Our goal is to ensure that students have access to highly qualified and experienced teachers, that educators are compensated fairly, and to improve the educational environment in the state of Arizona. Arizona Educators United, describing what the group wants from the walkout

Arizona Educators United has released a list of concrete demands, including a 20 percent pay raise for teachers and certified staff, a return of school funding to pre-recession levels, and a moratorium on tax cuts until the state’s per-pupil spending meets the national average.

“Our goal is to ensure that students have access to highly qualified and experienced teachers, that educators are compensated fairly, and to improve the educational environment in the state of Arizona,” the group said on its walkout planning website.

The root cause of the Arizona walkout is essentially the same as in West Virginia and Oklahoma.

Just like in those other states, Arizona legislators now find themselves in a jam after years of tax cuts. Funding has dropped as corporate and personal income taxes have fallen, and per-student spending remains far below what it was a decade ago. The loss of revenue has left the state with little money to pump into schools or salaries.

The walkouts have put tremendous pressure on lawmakers to raise taxes in states where Republican leaders are loath to do so. In the case of Oklahoma, the threat of a school shutdown led to the first tax hike in nearly three decades, overcoming a supermajority requirement that three-quarters of lawmakers approve it.

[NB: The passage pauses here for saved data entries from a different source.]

(* ===== verification/SprintLaneSpec.v ===== *)
(** * What the sprint lane store guarantees

    The theorems about [SprintLanes]: the specification of the tables' moves
    and that every operation refines it, the invariants over every history, the
    outcome of minting a batch, of a retry's reset and of the dispatch
    backstop, and a small sprint the witnesses run. *)

From Stdlib Require Import SpecFloat Ascii.
From S2P Require Import Prelude RunStateMachine Database JsString Regex JsNumber WorkflowDef Wp LaneTables SprintLanes.

Open Scope js_scope.

(** ** Requeueing the failed lanes *)

Definition requeue : lane_patch := mk_patch (Some "queued") (Some None) None.

(** A row update that touches the rows of one batch whose task is in a list. *)
Definition patch_tasks (b : string) (ts : list string) (p : lane_patch) (now : instant) (r : lane_row) : lane_row :=
  if in_batch b r && bool_decide (r.(ln_task) ∈ ts) then apply_patch p now r else r.

Definition patch_db (b : string) (ts : list string) (p : lane_patch) (now : instant) (d : lane_db) : lane_db :=
  set_lanes (patch_tasks b ts p now <$> d.(ld_lanes)) d.(ld_next_id) d.
(* ===== verification/MergeGate.v ===== *)
(** * The visual merge gate

    Models [orchestrator/verify/mergeGateLaneAdvance.ts]: the verdict of an
    asynchronous visual check drives the lane that waits for it, through
    [SprintLanes.updateLane].  The judged verdict itself is not read by the
    decision and is left out; so are the log lines. *)

From Stdlib Require Import SpecFloat Ascii.
From S2P Require Import Prelude RunStateMachine Database JsString Regex JsNumber WorkflowDef Wp LaneTables SprintLanes SprintLaneSpec.

Open Scope js_scope.

Definition MERGE_GATE_ATTEMPT_CAP : Z := 3.

Inductive merge_gate_action :=
  | advance_integrated
  | loopback_implement (nextAttempt : Z)
  | mark_failed
  | gate_noop (reason : string).

Definition decideMergeGate (status : request_status) (currentAttempts : Z) : merge_gate_action :=
  match status with
  | rq_passed | rq_low_confidence => advance_integrated
  | rq_failed =>
      if (MERGE_GATE_ATTEMPT_CAP <=? currentAttempts)%Z then mark_failed
      else loopback_implement (Z.max currentAttempts 1 + 1)
  | rq_skipped | rq_timeout => advance_integrated
  | rq_queued | rq_leased | rq_running => gate_noop (request_status_string status)
  end.

Definition isMergeGateBlocking (a : merge_gate_action) : bool :=
  match a with mark_failed | loopback_implement _ => true | _ => false end.
(** A retry, from the pre-flight to the re-drive. *)
Lemma retry_guard_run reopen reset runId stepId pre now s :
  ∃ g s', retry_guard JSON_parse resolveDef reopen reset runId stepId pre now s = (Ok g, s')
    ∧ match g with
      | inl reason => ct_db s' = ct_db s ∧ s'.(ct_results) = s.(ct_results) ∧ s'.(ct_log) = s.(ct_log)
      | inr target => ∃ row,
          retry_refused runId s = inr row
          ∧ retry_target runId stepId row s = Some target
          ∧ target ∈ ws_id <$> flat_steps (frozen_definition resolveDef (ct_db s) runId)
          ∧ (∃ r, r ∈ (ct_db s).(ld_runs) ∧ r.(lr_id) = runId ∧ r.(lr_updated_at) = pre
                  ∧ r.(lr_status) ∈ [failed; awaiting_review])
          ∧ (ct_db s').(ld_runs) = restarted runId
               (λ r, status_among [failed; awaiting_review] r && (r.(lr_updated_at) =? pre)%Z) None now (ct_db s).(ld_runs)
          ∧ s'.(ct_results) = s.(ct_results) ∧ s'.(ct_log) = s.(ct_log)
      end.
Proof.
  unfold retry_guard, mbind at 1, get. destruct (retry_refused runId s) as [reason|row] eqn:Href; [by eexists _, _|].
  destruct (retry_target runId stepId row s) as [target|] eqn:Ht; [|by eexists _, _]. cbv zeta.
  destruct (List.find _ _) as [st|] eqn:Hfind; [|by eexists _, _].
  set (p := λ r, status_among [failed; awaiting_review] r && (r.(lr_updated_at) =? pre)%Z).
  destruct (update_lane_run_run runId p (restart_run None now) s) as (n & st1 & Hu & Hdb & Hzero & Hex).
  unfold mbind at 1. rewrite Hu. destruct (Nat.eqb_spec n 0) as [->|Hn].
  - eexists _, _. split; [done|]. split; [|done]. unfold ct_db at 1. simpl. rewrite Hdb.
    replace (_ <$> ld_runs (ct_db s)) with (ld_runs (ct_db s)); [by destruct (ct_db s)|].
    rewrite <- (list_fmap_id (ld_runs (ct_db s))) at 1. apply list_fmap_ext. intros i r Hr.
    destruct (String.eqb (lr_id r) runId && p r) eqn:Hp; [|done]. by rewrite (Hzero eq_refl r) in Hp; [|eapply list_elem_of_lookup_2].
  - destruct (batch_writes_quiet reopen (reset && is_some (ws_fanOut st))
      (λ b, in_lanes (reopenBatch b now)) (λ b, in_lanes (resetFailedLanes JSON_parse b now)) row.(lr_batch)
      (with_store st1 s)) as (st2 & H2 & Hq2); [intros b s0; apply reopen_quiet|intros b s0; apply reset_quiet|].
    unfold mbind at 1. rewrite H2. unfold mret. eexists _, _. split; [done|]. exists row. split_and!; try done.
    + apply List.find_some in Hfind as [Hin <-%String.eqb_eq]. apply list_elem_of_fmap_2. by apply list_elem_of_In.
    + destruct (Hex Hn) as (r & Hr & Hid & Hp). exists r. unfold p, status_among in Hp. bool_hyps.
      apply Z.eqb_eq in H0. done.
    + destruct Hq2 as (Hruns & _). simpl in Hruns |- *. unfold ct_db at 1. simpl. by rewrite Hruns, Hdb.
Qed.
End RedriveClaims.

Section RedriveClaims2.
Context (JSON_parse : string → option json_value).
Context (resolveDef : string → option string → option workflow_definition).

(** retryRunHandler always returns. A refusal writes nothing to the run tables or the
    step results; an accepted retry was still failed or awaiting review and not updated
    since the pre-flight, restarts the run at a step of its frozen definition, keeps all
    step results, seeds exactly the done steps other than the target and announces the
    restart once, in order. *)
Theorem retry_spec reopen reset runId stepId between now s :
  ∃ g s', retryRunHandler JSON_parse resolveDef reopen reset runId stepId between now s = (Ok g, s')
    ∧ let s1 := between s in
      match g with
      | inl reason =>
          s' = s ∨ (ct_db s' = ct_db s1 ∧ s'.(ct_results) = s1.(ct_results) ∧ s'.(ct_log) = s1.(ct_log))
      | inr target => ∃ pre row completed,
          retry_refused runId s = inr pre ∧ retry_refused runId s1 = inr row
          ∧ (∃ r, r ∈ (ct_db s1).(ld_runs) ∧ r.(lr_id) = runId
                  ∧ r.(lr_updated_at) = pre.(lr_updated_at) ∧ r.(lr_status) ∈ [failed; awaiting_review])
          ∧ retry_target runId stepId row s1 = Some target
          ∧ target ∈ ws_id <$> flat_steps (frozen_definition resolveDef (ct_db s1) runId)
          ∧ (ct_db s').(ld_runs) = restarted runId
               (λ r, status_among [failed; awaiting_review] r && (r.(lr_updated_at) =? pre.(lr_updated_at))%Z)
               None now (ct_db s1).(ld_runs)
          ∧ s'.(ct_results) = s1.(ct_results)
          ∧ (∀ x, x ∈ completed ↔ x ≠ target ∧ mk_result runId x so_done ∈ s1.(ct_results))
          ∧ s'.(ct_log) = s1.(ct_log) ++ [CStatusChanged runId starting; CResumeStep runId target]
              ++ (if Nat.eqb (length completed) 0 then [] else [CCompletedSteps runId completed])
              ++ [CExecute runId]
      end.
Proof.
  unfold retryRunHandler, mbind at 1, get. destruct (retry_refused runId s) as [reason|pre] eqn:Hpre.
  { eexists _, _. split; [done|]. by left. }
  unfold mbind at 1, modify. cbv beta iota.
  destruct (retry_guard_run JSON_parse resolveDef reopen reset runId stepId pre.(lr_updated_at) now (between s))
    as (g & s2 & Hg & H).
  unfold mbind at 1. rewrite Hg. destruct g as [reason|target].
  { eexists _, _. split; [done|]. by right. }
  destruct H as (row & Href & Htgt & Hin & Hex & Hruns & Hres & Hlog).
  set (completed := filter (λ id, id ≠ target) (js_unique (done_ids runId s2))).
  assert (done_ids runId s2 = done_ids runId (between s)) as Hdone by (unfold done_ids, listForRun; by rewrite Hres).
  eexists (inr target), (mk_ctl s2.(ct_store) s2.(ct_results) s2.(ct_live)
    (s2.(ct_log) ++ [CStatusChanged runId starting; CResumeStep runId target]
      ++ (if Nat.eqb (length completed) 0 then [] else [CCompletedSteps runId completed]) ++ [CExecute runId])).
  split.
  - unfold mbind, log_ctl, modify, get, mret.
    match goal with |- context [js_unique (done_ids runId ?s3)] =>
      change (done_ids runId s3) with (done_ids runId s2) end.
    fold completed.
    destruct (Nat.eqb (length completed) 0); simpl; by rewrite <- !app_assoc.
  - exists pre, row, completed. split_and!; try done.
    + intros x. unfold completed. by rewrite list_elem_of_filter, elem_of_js_unique, Hdone, elem_of_done_ids.
    + simpl. by rewrite Hlog.
Qed.

(** A lane rewind always returns and writes no table: a refusal changes nothing,
    and an accepted one asks for a running lane of a running sprint to restart at
    a step of its chain it has reached, aborting the lane's live agent if any. *)
Theorem lane_rewind_spec runId taskRef stepId keys abort s :
  ∃ g s', laneRewindHandler resolveDef runId taskRef stepId keys abort s = (Ok g, s')
    ∧ s'.(ct_store) = s.(ct_store) ∧ s'.(ct_results) = s.(ct_results) ∧ s'.(ct_live) = s.(ct_live)
    ∧ match g with
      | inl _ => s' = s
      | inr r => ∃ run b lane inner target,
          find_run (ct_db s) runId = Some run ∧ run.(lr_status) = running ∧ run.(lr_batch) = Some b
          ∧ find_lane (ct_db s) b r.(lr_taskId) = Some lane ∧ lane.(ln_status) = l_running
          ∧ resolveRunFanOutInner resolveDef (ct_db s) runId = Some inner
          ∧ chain_position stepId inner = Some target
          ∧ (∀ current, laneChainIndex inner lane.(ln_step) = Some current → target <= current)
          ∧ ∃ rest, s'.(ct_log) = s.(ct_log) ++ CLaneRewind runId r.(lr_taskId) stepId :: rest
              ∧ (rest = [] ∨ rest = [CAbortSpawn (runId +:+ ":" +:+ r.(lr_taskId))])
              ∧ (r.(lr_abortedSpawn) = true → rest ≠ [])
      end.
Proof.
  unfold laneRewindHandler, mbind at 1, gets.
  destruct (lane_rewind_check resolveDef runId taskRef stepId (ct_db s)) as [reason|[taskId lane]] eqn:Hc;
    [by eexists _, _|].
  assert (∃ run b inner target, find_run (ct_db s) runId = Some run ∧ run.(lr_status) = running
    ∧ run.(lr_batch) = Some b ∧ find_lane (ct_db s) b taskId = Some lane ∧ lane.(ln_status) = l_running
    ∧ resolveRunFanOutInner resolveDef (ct_db s) runId = Some inner ∧ chain_position stepId inner = Some target
    ∧ (∀ current, laneChainIndex inner lane.(ln_step) = Some current → target <= current)) as Hfacts.
  { revert Hc. unfold lane_rewind_check. destruct (find_run (ct_db s) runId) as [run|] eqn:Hrun; [|done].
    destruct (negb (is_programmatic_run run)); [done|].
    destruct (negb (bool_decide (lr_status run = running))) eqn:Hst; [done|].
    destruct (lr_batch run) as [b|] eqn:Hb; [|done].
    destruct (lane_rewind_task _ _ _) as [t|]; [|done].
    destruct (find_lane (ct_db s) b t) as [l|] eqn:Hl; [|done].
    destruct (negb (bool_decide (ln_status l = l_running))) eqn:Hls; [done|].
    destruct (resolveRunFanOutInner resolveDef (ct_db s) runId) as [[|i inner]|] eqn:Hin; [done| |done].
    destruct (chain_position stepId (i :: inner)) as [ti|] eqn:Ht; [|done]. bool_hyps.
    destruct (laneChainIndex (i :: inner) (ln_step l)) as [ci|] eqn:Hci.
    - destruct (Nat.ltb_spec ci ti); [done|]. intros [= <- <-]. exists run, b, (i :: inner), ti.
      split_and!; try done. intros c. rewrite Hci. intros [= <-]. lia.
    - intros [= <- <-]. exists run, b, (i :: inner), ti. split_and!; try done. intros c. by rewrite Hci. }
  destruct Hfacts as (run & b & inner & target & Hrun & Hst & Hb & Hl & Hls & Hin & Ht & Hle).
  set (key := runId +:+ ":" +:+ taskId).
  set (live := match keys with Some keys => bool_decide (key ∈ keys) | None => true end).
  assert (∃ (ok : bool) rest,
    (match abort with
     | Some ok => if live then mbind (log_ctl (CAbortSpawn key)) (λ _, mret ok) else mret false
     | None => mret false
     end : ctlM bool) (mk_ctl s.(ct_store) s.(ct_results) s.(ct_live) (s.(ct_log) ++ [CLaneRewind runId taskId stepId]))
    = (Ok ok, mk_ctl s.(ct_store) s.(ct_results) s.(ct_live) (s.(ct_log) ++ CLaneRewind runId taskId stepId :: rest))
    ∧ (rest = [] ∨ rest = [CAbortSpawn key]) ∧ (ok = true → rest ≠ [])) as (ok & rest & Hab & Hrest & Hok).
  { destruct abort as [ok|]; [|exists false, []; by split_and!; [|left|]].
    destruct live; [|exists false, []; by split_and!; [|left|]].
    exists ok, [CAbortSpawn key]. split_and!; [|by right|done].
    unfold mbind, log_ctl, modify, mret. simpl. by rewrite <- app_assoc. }
  eexists _, _. split.
  - unfold mbind at 1, log_ctl at 1, modify. cbv beta iota zeta. fold key live.
    unfold mbind at 1. rewrite Hab. reflexivity.
  - split_and!; try done. exists run, b, lane, inner, target. split_and!; try done. by exists rest.
Qed.
End RedriveClaims2.

(** ** A run to re-drive, and what re-driving does not check *)

Definition redrive_step (id : string) (fan : option fan_out_spec) : workflow_step :=
  mk_step id id "agent" 0 false false None fan false false.
Definition redrive_definition : workflow_definition :=
  mk_definition "sprint"
    [mk_phase "p1" "one" "#000000"
       [redrive_step "plan" None;
        redrive_step "lanes" (Some (mk_fan_out "tasks" [mk_inner "implement" "dev" false None false] None))];
     mk_phase "p2" "two" "#000000" [redrive_step "ship" None]].
Definition redrive_defs : string → option string → option workflow_definition :=
  λ _ _, Some redrive_definition.

Definition all_deps : RewindRunDeps := mk_rewind_deps true true true true true true true true.

(** Run "run-1" owns a batch of "t1"; its lane and its status are given. *)
Definition redrive_sample (st : run_status) (ls : lane_status) (step : string) (live : list string)
    (results : list step_result) : ctl :=
  mk_ctl (mk_store
    (mk_lane_db lane_sample.(ld_schema)
       {["batch-1" := mk_batch 1 sub_sdk b_running 5 7000%Z None]}
       [mk_lane 1 "batch-1" "t1" ls None 1 None 7000%Z] 2
       lane_sample.(ld_tasks) lane_sample.(ld_stages)
       [mk_lane_run "run-1" st 1 None (Some "batch-1") (Some "programmatic") "wf" None (Some step) 7000%Z;
        mk_lane_run "run-2" running 1 None None (Some "programmatic") "wf" None None 7000%Z]
       {["wf" := mk_workflow "sprint" (Some "spec")]} ∅ [] ∅ [] []) [] [])
    results live [].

In Arizona, Republicans control both chambers of the statehouse, and the governor is Doug Ducey, a Republican. Ducey has laid out a plan to give teachers the 20 percent raise over the course of several years, but it mostly relies on rosy projections that tax revenue will increase due to an improved economy, as well as cuts to other programs. The state’s teachers unions have dismissed Ducey’s proposal.

The American Federation of Teachers-Arizona, one of the state’s main unions, has called for a 2.5 percent tax on services, such as consulting and legal services, which it estimates would raise $2.65 billion a year for school infrastructure, supplies and pay increases. One lawmaker has instead proposed a temporary, three-year increase of the state sales tax by 1 percent as a “bridge” to a longer-term solution.

Without a clear plan laid out by lawmakers, teachers voted last week to take part in the walkout. The Arizona Education Association union said 78 percent of the more than 50,000 teachers and support staffers who voted supported the move.